What to produce: Gather every line in the records below that contains the word "MetadataChangeDelete".

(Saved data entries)

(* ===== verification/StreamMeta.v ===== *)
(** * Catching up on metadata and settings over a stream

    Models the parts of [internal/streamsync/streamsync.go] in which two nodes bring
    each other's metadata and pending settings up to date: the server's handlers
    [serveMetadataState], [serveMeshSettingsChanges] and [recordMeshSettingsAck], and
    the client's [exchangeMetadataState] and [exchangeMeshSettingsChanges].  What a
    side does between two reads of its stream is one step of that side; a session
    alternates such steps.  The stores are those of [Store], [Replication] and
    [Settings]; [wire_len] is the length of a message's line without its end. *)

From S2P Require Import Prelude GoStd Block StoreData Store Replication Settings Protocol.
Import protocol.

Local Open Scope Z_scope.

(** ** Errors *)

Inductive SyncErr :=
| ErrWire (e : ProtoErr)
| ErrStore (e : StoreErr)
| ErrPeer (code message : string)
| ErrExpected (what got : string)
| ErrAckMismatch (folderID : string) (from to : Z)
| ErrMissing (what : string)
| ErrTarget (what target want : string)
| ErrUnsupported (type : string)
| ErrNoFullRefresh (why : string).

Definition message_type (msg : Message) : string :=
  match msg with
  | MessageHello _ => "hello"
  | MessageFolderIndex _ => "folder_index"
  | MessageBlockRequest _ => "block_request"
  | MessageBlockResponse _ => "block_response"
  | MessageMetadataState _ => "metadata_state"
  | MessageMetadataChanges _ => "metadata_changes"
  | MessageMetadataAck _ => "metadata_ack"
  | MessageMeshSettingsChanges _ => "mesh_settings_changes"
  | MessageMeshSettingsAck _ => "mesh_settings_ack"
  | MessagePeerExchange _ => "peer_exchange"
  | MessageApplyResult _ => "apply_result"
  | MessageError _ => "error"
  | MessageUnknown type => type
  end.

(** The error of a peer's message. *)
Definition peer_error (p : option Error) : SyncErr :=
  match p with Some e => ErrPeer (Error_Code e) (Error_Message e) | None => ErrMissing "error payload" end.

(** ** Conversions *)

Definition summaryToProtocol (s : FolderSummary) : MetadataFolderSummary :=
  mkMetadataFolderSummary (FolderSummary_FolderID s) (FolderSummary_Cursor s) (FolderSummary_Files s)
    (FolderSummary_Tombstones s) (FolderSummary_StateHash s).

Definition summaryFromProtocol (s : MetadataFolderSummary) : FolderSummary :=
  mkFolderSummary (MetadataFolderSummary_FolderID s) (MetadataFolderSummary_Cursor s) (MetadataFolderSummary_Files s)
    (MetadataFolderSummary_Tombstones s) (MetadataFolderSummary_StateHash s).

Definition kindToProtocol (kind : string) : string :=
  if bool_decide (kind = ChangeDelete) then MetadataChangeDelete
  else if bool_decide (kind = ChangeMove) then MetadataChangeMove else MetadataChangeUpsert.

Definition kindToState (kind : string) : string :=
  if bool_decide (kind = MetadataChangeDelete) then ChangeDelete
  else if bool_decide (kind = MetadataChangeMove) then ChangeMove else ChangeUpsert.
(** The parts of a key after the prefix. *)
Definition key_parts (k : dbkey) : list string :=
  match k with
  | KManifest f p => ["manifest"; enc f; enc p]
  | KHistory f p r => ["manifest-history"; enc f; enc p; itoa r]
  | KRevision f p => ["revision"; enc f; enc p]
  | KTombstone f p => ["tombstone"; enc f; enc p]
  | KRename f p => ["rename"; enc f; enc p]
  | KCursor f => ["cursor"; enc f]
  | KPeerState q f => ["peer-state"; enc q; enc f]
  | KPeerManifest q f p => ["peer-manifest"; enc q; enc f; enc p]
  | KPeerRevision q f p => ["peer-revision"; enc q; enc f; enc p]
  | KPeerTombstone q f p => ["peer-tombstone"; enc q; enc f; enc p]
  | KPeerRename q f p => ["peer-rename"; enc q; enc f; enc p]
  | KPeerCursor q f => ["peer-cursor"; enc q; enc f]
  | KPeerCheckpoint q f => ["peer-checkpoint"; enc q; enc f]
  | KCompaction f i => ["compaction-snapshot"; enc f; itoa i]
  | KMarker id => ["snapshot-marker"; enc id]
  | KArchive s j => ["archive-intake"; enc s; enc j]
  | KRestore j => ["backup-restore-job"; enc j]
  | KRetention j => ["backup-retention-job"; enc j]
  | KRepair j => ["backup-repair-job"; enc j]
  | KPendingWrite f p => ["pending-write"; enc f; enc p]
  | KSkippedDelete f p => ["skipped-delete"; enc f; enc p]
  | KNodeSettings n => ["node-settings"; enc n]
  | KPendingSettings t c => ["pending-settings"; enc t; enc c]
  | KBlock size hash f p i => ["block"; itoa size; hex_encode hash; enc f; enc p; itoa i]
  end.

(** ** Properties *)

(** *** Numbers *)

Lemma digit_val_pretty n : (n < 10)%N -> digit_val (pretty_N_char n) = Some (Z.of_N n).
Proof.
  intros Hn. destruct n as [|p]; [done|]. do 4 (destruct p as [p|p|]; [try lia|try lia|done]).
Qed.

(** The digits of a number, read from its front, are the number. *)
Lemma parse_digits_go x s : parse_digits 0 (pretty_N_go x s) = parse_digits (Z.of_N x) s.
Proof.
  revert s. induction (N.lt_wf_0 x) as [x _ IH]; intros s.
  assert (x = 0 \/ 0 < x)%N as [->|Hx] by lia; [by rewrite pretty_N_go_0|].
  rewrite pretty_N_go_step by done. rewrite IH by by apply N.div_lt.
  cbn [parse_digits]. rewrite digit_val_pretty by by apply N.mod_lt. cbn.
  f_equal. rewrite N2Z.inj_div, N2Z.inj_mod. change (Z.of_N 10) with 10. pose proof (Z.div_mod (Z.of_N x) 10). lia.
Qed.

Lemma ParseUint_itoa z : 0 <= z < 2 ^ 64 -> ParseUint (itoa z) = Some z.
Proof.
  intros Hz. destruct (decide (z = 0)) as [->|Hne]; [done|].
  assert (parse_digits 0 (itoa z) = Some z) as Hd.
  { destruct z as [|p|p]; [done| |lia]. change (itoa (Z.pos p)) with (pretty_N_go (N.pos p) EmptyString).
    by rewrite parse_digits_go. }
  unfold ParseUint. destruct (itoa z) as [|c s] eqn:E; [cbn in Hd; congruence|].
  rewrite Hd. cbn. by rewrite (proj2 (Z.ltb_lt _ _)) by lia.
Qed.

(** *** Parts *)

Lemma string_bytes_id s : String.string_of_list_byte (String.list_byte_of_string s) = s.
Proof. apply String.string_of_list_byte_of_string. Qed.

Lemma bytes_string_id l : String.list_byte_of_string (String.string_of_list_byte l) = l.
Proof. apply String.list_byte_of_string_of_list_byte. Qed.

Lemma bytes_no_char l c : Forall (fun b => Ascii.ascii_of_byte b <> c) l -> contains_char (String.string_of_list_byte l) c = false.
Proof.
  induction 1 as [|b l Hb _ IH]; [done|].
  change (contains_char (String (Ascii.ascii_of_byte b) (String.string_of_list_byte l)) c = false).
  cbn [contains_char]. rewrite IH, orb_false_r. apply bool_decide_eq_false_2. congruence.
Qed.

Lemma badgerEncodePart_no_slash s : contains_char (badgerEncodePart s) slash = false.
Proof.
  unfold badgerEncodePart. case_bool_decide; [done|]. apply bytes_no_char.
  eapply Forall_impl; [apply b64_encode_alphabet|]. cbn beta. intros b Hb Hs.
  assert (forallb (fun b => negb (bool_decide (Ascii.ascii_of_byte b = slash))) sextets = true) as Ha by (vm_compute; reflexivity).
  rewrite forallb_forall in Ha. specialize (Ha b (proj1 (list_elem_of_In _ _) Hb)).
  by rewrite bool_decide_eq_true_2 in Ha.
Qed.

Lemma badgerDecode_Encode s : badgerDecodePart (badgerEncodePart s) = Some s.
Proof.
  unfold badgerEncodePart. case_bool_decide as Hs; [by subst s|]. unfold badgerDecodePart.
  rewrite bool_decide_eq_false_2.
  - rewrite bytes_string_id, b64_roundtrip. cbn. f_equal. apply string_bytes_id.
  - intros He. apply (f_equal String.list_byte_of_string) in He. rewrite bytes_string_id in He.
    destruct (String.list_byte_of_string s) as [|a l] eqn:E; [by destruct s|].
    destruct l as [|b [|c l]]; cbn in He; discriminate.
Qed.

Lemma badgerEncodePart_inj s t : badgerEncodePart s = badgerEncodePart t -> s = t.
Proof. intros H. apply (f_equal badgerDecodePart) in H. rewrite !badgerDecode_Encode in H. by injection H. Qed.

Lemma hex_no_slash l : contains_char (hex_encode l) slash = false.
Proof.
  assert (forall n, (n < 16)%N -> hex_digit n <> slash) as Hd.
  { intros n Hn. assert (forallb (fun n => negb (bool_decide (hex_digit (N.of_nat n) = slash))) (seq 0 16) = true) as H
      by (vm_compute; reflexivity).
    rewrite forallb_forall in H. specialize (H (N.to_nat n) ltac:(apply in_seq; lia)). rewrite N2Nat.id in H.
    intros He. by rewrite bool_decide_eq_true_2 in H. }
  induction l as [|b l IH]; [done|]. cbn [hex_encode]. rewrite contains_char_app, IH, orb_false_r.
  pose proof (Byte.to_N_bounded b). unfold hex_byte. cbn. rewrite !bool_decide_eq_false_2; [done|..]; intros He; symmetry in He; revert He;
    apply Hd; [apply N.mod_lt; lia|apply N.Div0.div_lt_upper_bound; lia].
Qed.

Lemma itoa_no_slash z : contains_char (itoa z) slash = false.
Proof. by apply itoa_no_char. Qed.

Finished exercise:
  if bool_decide (kind = ChangeDelete) then MetadataChangeDelete
  if bool_decide (kind = MetadataChangeDelete) then ChangeDelete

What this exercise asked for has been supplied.